Laura cracked her neck and rolled her shoulders “Bring it on.”

The game turned out to be Street Fighter Alpha, the battle waging in a huge high-def screen in front of them. Both were the more agile type girls but Laura kept on deflecting all of Death’s attacks making the brunette punch the side of cabinet in frustration.

Laura laughed at how worked up Carmilla was getting she had started screaming at the screen making Laura almost feel guilty for kicking her character out of the arena.

“I hate you.” Carmilla glared at Laura who was attempting to keep a serious face and failing. “Let’s try something that involves teamwork or this date is not going to last long.”

“What happened to kicking my ass?” Laura asked tauntingly grinning at Carmilla.

Carmilla swung her leg inversely hitting Laura in the butt making her squeal in surprise. Laughing, Death moved on to a hunting game and picked up a gun.

Laura bit her lip and then followed suit picking up the other gun. “A little right next time.”

To her satisfaction Carmilla choked started coughing and gave her look of complete and utter shock. “Christ cupcake, I pegged you as the shy girl who sat under a tree reading Harry Potter.”

The coin clunked into the machine starting the intro. “That’s me- reading The Prisoner of Azkaban in the corner of a room.”

Carmilla wrinkled her nose and lifted the gun up to her shoulder “The Order of the Phoenix is the best of the books.”

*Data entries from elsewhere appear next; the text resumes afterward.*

(** What the process remembers of an event it answered at time [t]. *)
Definition remembers (s : FeishuState) (id : string) (t now : Time) : Prop :=
  fs_processed s !! id = Some t ∨ two_hours < now - t.
Lemma handle_remembers x s st id t now : now ≤ moment x → remembers s id t now →
  remembers (handle uuid_Parse c x s st).1.2 id t (moment x).
Proof.
  intros Hle [Hs|Ht]; [|right; lia].
  destruct x as [e llm transport [| |event]|e llm timestamp sign body|m]; try by left.
  - destruct (handle _ _ _ s st) as [[hd s'] st'] eqn:Hx. apply feishu_event in Hx as (_ & _ & Hp & _). left. cbn [fst snd].
    rewrite Hp. destruct (accepts _ _ _) eqn:Hacc; cbn [andb]; [|done].
    destruct (String.eqb_spec (fe_EventID event) ""); cbn [negb]; [done|].
    rewrite lookup_insert_ne; [done|]. intros Hid. unfold accepts in Hacc. rewrite Hid, Hs, andb_true_iff, orb_true_iff in Hacc.
    destruct Hacc as [_ [Hacc%String.eqb_eq|Hacc%bool_decide_eq_true]]; congruence.
  - left. cbn [handle]. by destruct (DingTalk_HandleWebhook _ _ _ _ _ _ _ _ _ st).
  - unfold remembers. cbn [handle forget_old_events fst snd moment]. destruct (decide (two_hours < m - t)); [by right|left].
    by apply map_lookup_filter_Some_2.
Qed.
Lemma asked_cons x l hd hds : asked_events (x :: l) (hd :: hds) = asked_events [x] [hd] ++ asked_events l hds.
Proof. unfold asked_events. cbn [zip zip_with omap list_omap]. by destruct (match x with FeishuPosted _ _ _ _ => _ | _ => _ end). Qed.
(** An event that is answered was not known, and is known from then on. *)
Lemma handle_asked x s st y : y ∈ asked_events [x] [(handle uuid_Parse c x s st).1.1] → y.1 ≠ "" →
  y.2 = moment x ∧ fs_processed s !! y.1 = None ∧ fs_processed (handle uuid_Parse c x s st).1.2 !! y.1 = Some (moment x).
Proof.
  destruct x as [e llm transport [| |event]|e llm timestamp sign body|m]; try by intros ?%elem_of_nil.
  destruct (handle _ _ _ s st) as [[hd s'] st'] eqn:Hx. apply feishu_event in Hx as (_ & Ha & Hp & _).
  unfold asked_events. cbn [zip zip_with omap list_omap fst snd]. rewrite Hp. destruct (hd_Asked hd); [|by intros ?%elem_of_nil].
  intros ->%list_elem_of_singleton Hne. cbn [fst snd moment] in *. destruct (accepts _ _ _) eqn:Hacc; [|done].
  rewrite (proj2 (String.eqb_neq _ _) Hne). cbn [negb andb]. rewrite lookup_insert_eq. split_and!; [done| |done].
  unfold accepts in Hacc. rewrite (proj2 (String.eqb_neq _ _) Hne), andb_true_iff in Hacc. by destruct Hacc as [_ ?%bool_decide_eq_true].
Qed.
Lemma later_apart l s st id t now : id ≠ "" → remembers s id t now → Forall (Z.le now) (moment <$> l) →
  StronglySorted Z.le (moment <$> l) →
  Forall (apart (id, t)) (asked_events l (serve uuid_Parse c l s st).1.1).
Proof.
  intros Hid. revert s now. induction l as [|x l IH]; intros s now Hs Hnow Hsorted; [constructor|].
  cbn [fmap list_fmap] in Hnow, Hsorted. apply Forall_cons in Hnow as [Hx _]. apply StronglySorted_inv in Hsorted as [Hsorted Hle].
  pose proof (handle_remembers x s st id t now Hx Hs) as Hs1. pose proof (handle_asked x s st) as Hasked. rewrite serve_cons.
  destruct (handle uuid_Parse c x s st) as [[hd s1] st1]. cbn [fst snd] in Hs1, Hasked. specialize (IH s1 (moment x) Hs1 Hle Hsorted).
  destruct (serve uuid_Parse c l s1 st) as [[hds s2] st2]. cbn [fst]. rewrite asked_cons. apply Forall_app. split; [|done].
  apply Forall_forall. intros y Hy Heq _. cbn [fst snd] in *. subst id. destruct (Hasked y Hy Hid) as (-> & Hn & _).
  destruct Hs as [Hs|Hs]; [congruence|lia].
Qed.
Lemma serve_apart l s st : StronglySorted Z.le (moment <$> l) →
  StronglySorted apart (asked_events l (serve uuid_Parse c l s st).1.1).
Proof.
  revert s. induction l as [|x l IH]; intros s Hsorted; [constructor|].
  cbn [fmap list_fmap] in Hsorted. apply StronglySorted_inv in Hsorted as [Hsorted Hle].
  pose proof (handle_asked x s st) as Hasked. rewrite serve_cons. destruct (handle uuid_Parse c x s st) as [[hd s1] st1].
  cbn [fst snd] in Hasked. specialize (IH s1 Hsorted). pose proof (λ id t Hid Hs, later_apart l s1 st id t (moment x) Hid Hs Hle Hsorted) as Hl.
  destruct (serve uuid_Parse c l s1 st) as [[hds s2] st2]. cbn [fst] in *. rewrite asked_cons.
  assert (length (asked_events [x] [hd]) ≤ 1)%nat as Hone.
  { unfold asked_events. cbn [zip zip_with omap list_omap]. case_match; cbn; lia. }
  destruct (asked_events [x] [hd]) as [|[id t] [|]]; [done| |cbn in Hone; lia]. constructor; [done|].
  destruct (decide (id = "")) as [->|Hne]; [by apply Forall_forall; intros y _ _ []|].
  apply Hl; [done|]. destruct (Hasked (id, t) (list_elem_of_here _ _) Hne) as (Ht & _ & Hp). cbn [fst snd] in *. left. congruence.
Qed.
End process.

(** C15. Chat platforms reach nothing but the assistant.  Over any sequence of posts to
    both webhooks and clean-ups, whatever the language model and the platform answer, no
    table is read or written; nobody is answered without the secret of the platform and
    only the chat an event names gets messages; a conversation changes by the events of
    its chat alone; while the clock does not go back an event is answered at most once in
    two hours, and one that is new and genuine has its message put to the assistant. *)
Theorem webhooks_confined `{CidrText} uuid_Parse c l s st hds s' st' :
  serve uuid_Parse c l s st = (hds, s', st') →
  (st' = st ∧ ∀ other, serve uuid_Parse c l s other = (hds, s', other)) ∧
  Forall2 (genuine c) l hds ∧
  (∀ chat, chat ∉ chats l → fs_memory s' !! chat = fs_memory s !! chat) ∧
  (StronglySorted Z.le (moment <$> l) → StronglySorted apart (asked_events l hds)) ∧
  (∀ e llm transport event, accepts (ms_Feishu c) s' event = true →
     hd_Asked (handle uuid_Parse c (FeishuPosted e llm transport (BodyEvent event)) s' st').1.1 = event_message (ms_json c) event).
Proof.
  intros Hrun. pose proof (serve_offline uuid_Parse c l s) as Ho. pose proof (serve_genuine uuid_Parse c l s st) as Hg.
  pose proof (serve_chat uuid_Parse c l s st) as Hc. pose proof (serve_apart uuid_Parse c l s st) as Ha.
  rewrite Hrun in Hg, Hc, Ha. cbn [fst snd] in *. split_and!; try done.
  - specialize (Ho st st). rewrite Hrun in Ho. by injection Ho.
  - intros other. specialize (Ho other st). by rewrite Hrun in Ho.
  - intros e llm transport event Hacc. destruct (handle _ _ _ s' st') as [[hd s2] st2] eqn:Hx.
    apply feishu_event in Hx as (_ & Hasked & _). cbn [fst]. by rewrite Hasked, Hacc.
Qed.

(** ** Examples *)

(** A model that asks for the nodes and repeats what it is told. *)
Definition repeats (messages : list MessageContent) (tools : list string) : result (list Choice) :=
  match last messages with
  | Some (ToolAnswers _ _ content) => Ok [mkChoice content []]
  | _ => Ok [mkChoice "" [mkToolCall "c1" "list_nodes" ""]]
  end.
Definition demo_platform : Transport := λ call,
  match call with GetAppAccessToken _ _ => Ok (200, "tok") | SendMessage _ _ _ => Ok (200, "") end.
Definition demo_json : Decoders := {|
  json_nodes := λ _, None; json_node := λ _, None; json_object := λ _, None; json_objects := λ _, None;
  json_text := Some; json_token := λ body, Some (0, "", body) |}.
Definition demo_messaging : MessagingConfig :=
  mkMessaging (mkFeishu "app" "secret" "vt") "key" demo_json (λ key text, key +:+ text)
    (mkAssistant None "" (λ _, ArgsMalformed) (λ _, "{}") (λ _, None) (λ _, 0) "" "" ∅).
Definition demo_event (token : string) : FeishuEvent := mkFeishuEvent "ev1" "im.message.receive_v1" token "oc_1" "nodes?" "" "" "".
Definition posted (t : Time) (token : string) : happening :=
  FeishuPosted (env_at t) (Some repeats) demo_platform (BodyEvent (demo_event token)).
Definition refusal : string := "Tool Error: user role is required for AI tool execution".
Definition answered : Handled :=
  mkHandled (Some (200, [("status", "success")]))
    [GetAppAccessToken "app" "secret"; SendMessage "tok" "oc_1" (TextContent refusal)] (Some "nodes?").
Definition demo_posts : list happening :=
  [posted 9 ""; posted 9 "vt"; posted 10 "vt"; EventsForgotten (two_hours + 10); posted (two_hours + 11) "vt"].
Definition demo_served : list Handled * FeishuState * St :=
  @serve go_cidr Some demo_messaging demo_posts (mkFeishuState ∅ ∅) (mkSt empty_db 0).
(** * Clinical multi-agent discussion engine: a shallow embedding

    This development models two parts of the repository:

    - [auth/session_handler.py]: the session store with its sliding
      expiration ([Module Session]);
    - [discussion/discussion_engine.py] together with the agent classes of
      [agents/base_agent.py], [agents/specialty_agents.py] and
      [agents/custom_agent.py]: the round scheduler, the digest of the
      discussion log, the handling of operator interventions and the final
      summary ([Module Engine]).

    Python text is a list of Unicode code points ([pystr]), so that [len] and
    slicing count characters as Python does.  Dictionaries whose iteration
    order matters are association lists; the session map is a [gmap].
    Wall-clock readings, the language model and the operator at the console
    are inputs of the model. *)

From Stdlib Require Import ZArith List String Ascii Bool Lia Decimal DecimalString.
From stdpp Require Import base gmap strings list.

Local Open Scope Z_scope.

(** ** Session handling ([auth/session_handler.py]) *)

Module Session.

(** A [datetime] is a count of microseconds: that is the resolution of
    Python's [datetime], and [(a - b).total_seconds()] of two such values is
    [(a - b) / 10^6]. *)
Definition datetime := Z.

(** [SessionData]; the three dictionaries are opaque payloads here. *)
Record SessionData := mkSessionData {
  session_id : string;
  user_id : string;
  created_at : datetime;
  last_activity : datetime;
  custom_agents : list (string * string);
  discussion_data : list (string * string);
  user_preferences : list (string * string)
}.

(** [SessionHandler]: the timeout (whole seconds) and the map of active
    sessions.  The lock and the cleanup thread are not modelled: every
    operation below is one critical section. *)
Record SessionHandler := mkSessionHandler {
  session_timeout : Z;
  active_sessions : gmap string SessionData
}.

Definition set_last_activity (now : datetime) (d : SessionData) : SessionData :=
  {| session_id := session_id d;
     user_id := user_id d;
     created_at := created_at d;
     last_activity := now;
     custom_agents := custom_agents d;
     discussion_data := discussion_data d;
     user_preferences := user_preferences d |}.

(** [time_since_activity > self.session_timeout], with
    [time_since_activity = (now - last_activity).total_seconds()].  The test
    is made here on the integers; Python makes it on the float of
    [total_seconds()], which agrees for every timeout below [2^33] seconds
    and not for every larger one: the statements that depend on the exact
    threshold are made for such timeouts only. *)
Definition timed_out (now : datetime) (d : SessionData) (h : SessionHandler) : bool :=
  session_timeout h * 1000000 <? now - last_activity d.

(** [create_session]: the identifier drawn by [secrets.token_urlsafe] and the
    clock reading are inputs. *)
Definition create_session (sid : string) (now : datetime) (uid : string)
    (prefs : list (string * string)) (h : SessionHandler) : string * SessionHandler :=
  let session_data :=
    {| session_id := sid; user_id := uid; created_at := now; last_activity := now;
       custom_agents := []; discussion_data := []; user_preferences := prefs |} in
  (sid, {| session_timeout := session_timeout h;
           active_sessions := <[sid := session_data]> (active_sessions h) |}).

(** [validate_session]: the result pair and the handler afterwards. *)
Definition validate_session (now : datetime) (sid : string) (h : SessionHandler)
    : (bool * option SessionData) * SessionHandler :=
  match active_sessions h !! sid with
  | None => ((false, None), h)
  | Some session_data =>
      if timed_out now session_data h then
        ((false, None),
         {| session_timeout := session_timeout h;
            active_sessions := delete sid (active_sessions h) |})
      else
        let session_data' := set_last_activity now session_data in
        ((true, Some session_data'),
         {| session_timeout := session_timeout h;
            active_sessions := <[sid := session_data']> (active_sessions h) |})
  end.

(** [update_session_activity]. *)
Definition update_session_activity (now : datetime) (sid : string) (h : SessionHandler)
    : bool * SessionHandler :=
  match active_sessions h !! sid with
  | Some d =>
      (true, {| session_timeout := session_timeout h;
                active_sessions := <[sid := set_last_activity now d]> (active_sessions h) |})
  | None => (false, h)
  end.

(** [get_session_data]. *)
Definition get_session_data (sid : string) (h : SessionHandler) : option SessionData :=
  active_sessions h !! sid.

(** [destroy_session]. *)
Definition destroy_session (sid : string) (h : SessionHandler) : bool * SessionHandler :=
  match active_sessions h !! sid with
  | Some _ =>
      (true, {| session_timeout := session_timeout h;
                active_sessions := delete sid (active_sessions h) |})
  | None => (false, h)
  end.

(** [_cleanup_expired_sessions]: one sweep of the background thread. *)
Definition _cleanup_expired_sessions (now : datetime) (h : SessionHandler) : SessionHandler :=
  {| session_timeout := session_timeout h;
     active_sessions :=
       filter (fun kv => timed_out now (snd kv) h = false) (active_sessions h) |}.

End Session.

(** ** Python text *)

Module Text.

(** A character is a Unicode code point and a [str] a list of them. *)
Definition char := N.
Definition pystr := list char.

(** Decoding of the UTF-8 bytes of a literal of this file into code points:
    [need] continuation bytes are still expected and [acc] holds the bits
    read so far. *)
Fixpoint utf8_go (need : nat) (acc : N) (bs : list N) : pystr :=
  match bs with
  | [] => []
  | b :: bs' =>
      match need with
      | O =>
          if (b <? 128)%N then b :: utf8_go 0 0%N bs'
          else if (b <? 224)%N then utf8_go 1 (b mod 32)%N bs'
          else if (b <? 240)%N then utf8_go 2 (b mod 16)%N bs'
          else utf8_go 3 (b mod 8)%N bs'
      | S O => (acc * 64 + b mod 64)%N :: utf8_go 0 0%N bs'
      | S n => utf8_go n (acc * 64 + b mod 64)%N bs'
      end
  end.

Definition py (s : string) : pystr :=
  utf8_go 0 0%N (List.map N_of_ascii (list_ascii_of_string s)).

Definition nl : pystr := [10%N].

(** [str(n)] for a non-negative [int]. *)
Definition str_of_nat (n : nat) : pystr :=
  py (NilEmpty.string_of_uint (Nat.to_uint n)).

(** [sep.join(parts)]. *)
Fixpoint join (sep : pystr) (parts : list pystr) : pystr :=
  match parts with
  | [] => []
  | [p] => p
  | p :: rest => p ++ sep ++ join sep rest
  end.

(** [a == b] on text. *)
Fixpoint str_eqb (a b : pystr) : bool :=
  match a, b with
  | [], [] => true
  | x :: a', y :: b' => (x =? y)%N && str_eqb a' b'
  | _, _ => false
  end.

(** [s.startswith(p)] and [p in s]. *)
Fixpoint starts_with (p s : pystr) : bool :=
  match p, s with
  | [], _ => true
  | x :: p', y :: s' => (x =? y)%N && starts_with p' s'
  | _ :: _, [] => false
  end.

Fixpoint occurs (p s : pystr) : bool :=
  starts_with p s ||
  match s with
  | [] => false
  | _ :: s' => occurs p s'
  end.

(** [l[-n:]] for [n > 0] and [l[:n]]. *)
Definition last_n {A} (n : nat) (l : list A) : list A :=
  skipn (length l - n) l.

Definition first_n {A} (n : nat) (l : list A) : list A := firstn n l.

(** [str.isspace] on one character, as [str.split()] uses it. *)
Definition is_space (c : char) : bool :=
  ((9 <=? c) && (c <=? 13) || (28 <=? c) && (c <=? 32) || (c =? 133) || (c =? 160)
   || (c =? 5760) || (8192 <=? c) && (c <=? 8202) || (c =? 8232) || (c =? 8233)
   || (c =? 8239) || (c =? 8287) || (c =? 12288))%N.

Laura went slack jawed “Na-uh, that one’s too sad! The third is so much better, it has Remus and Sirius!”

They went from game to game talking about trivial things such as Harry Potter but they also debated philosophy as well as discussed with the most serious of tones Doctor Who.

“Rose Tyler was his true love!” Carmilla shouted as they walked back out to her bike.

“No way River Song was his freaking wife!” Laura retaliated waving her arms around to better convey the point.

“River Song kind of forced him to marry her and besides he loved Rose before her.”

Laura rolled her eyes “You know what? I’m not even going to try and argue my point, you are obviously a dumb ass.”

Carmilla grinned at her and got on the bike revving it slightly. “You shouldn’t talk that way to your ride home.”

“Please, you like me too much to just leave me here.”

“Oh yeah?” Death gave her a wicked smile and drove the bike up the street a few feet making Laura chase after her. Every time Laura got too close to the bike Carmilla edged forward a little smiling back at her teasingly.

“Stop it!” Laura tried to order but it came out as more of a whine.

“Nope, not until you say sorry.”

Laura narrowed her eyes and huffed “Fine, I’m sorry that you’re a dumb ass.”

Death looked back a perfectly sculpted eyebrow raised. “Not helping your case.”

Rolling her eyes Laura muttered out a half hearted apology that satisfied Carmilla who finally stopped for her. She swung her leg over the machine while putting on the helmet that Carmilla had offered.

“You’re still a dumb ass.”

xxXxx

Laura always hated the end of dates, not because the cliche wanting it to last forever but because it was always awkward especially on the first date- neither party knowing what form of parting was acceptable.

“This is your stop.” Carmilla stated parking her bike and helping Laura off of the motorcycle.

Once they got to her door Laura awkwardly scratched at her neck, and then impulsively got on her tiptoes and kissed Death on the cheek. When she backed up Carmilla wore a face of internal debate. This only lasted a moment before she surged forward and captured Laura’s lips with her own, surprising soft and gentle before pulling away almost immediately.

Laura didn’t even hesitate before grabbing Carmilla’s face and kissed her again harder. A minute later she pulled back and said “Night, Carm.” Before going into her apartment leaving Carmilla dumbfounded.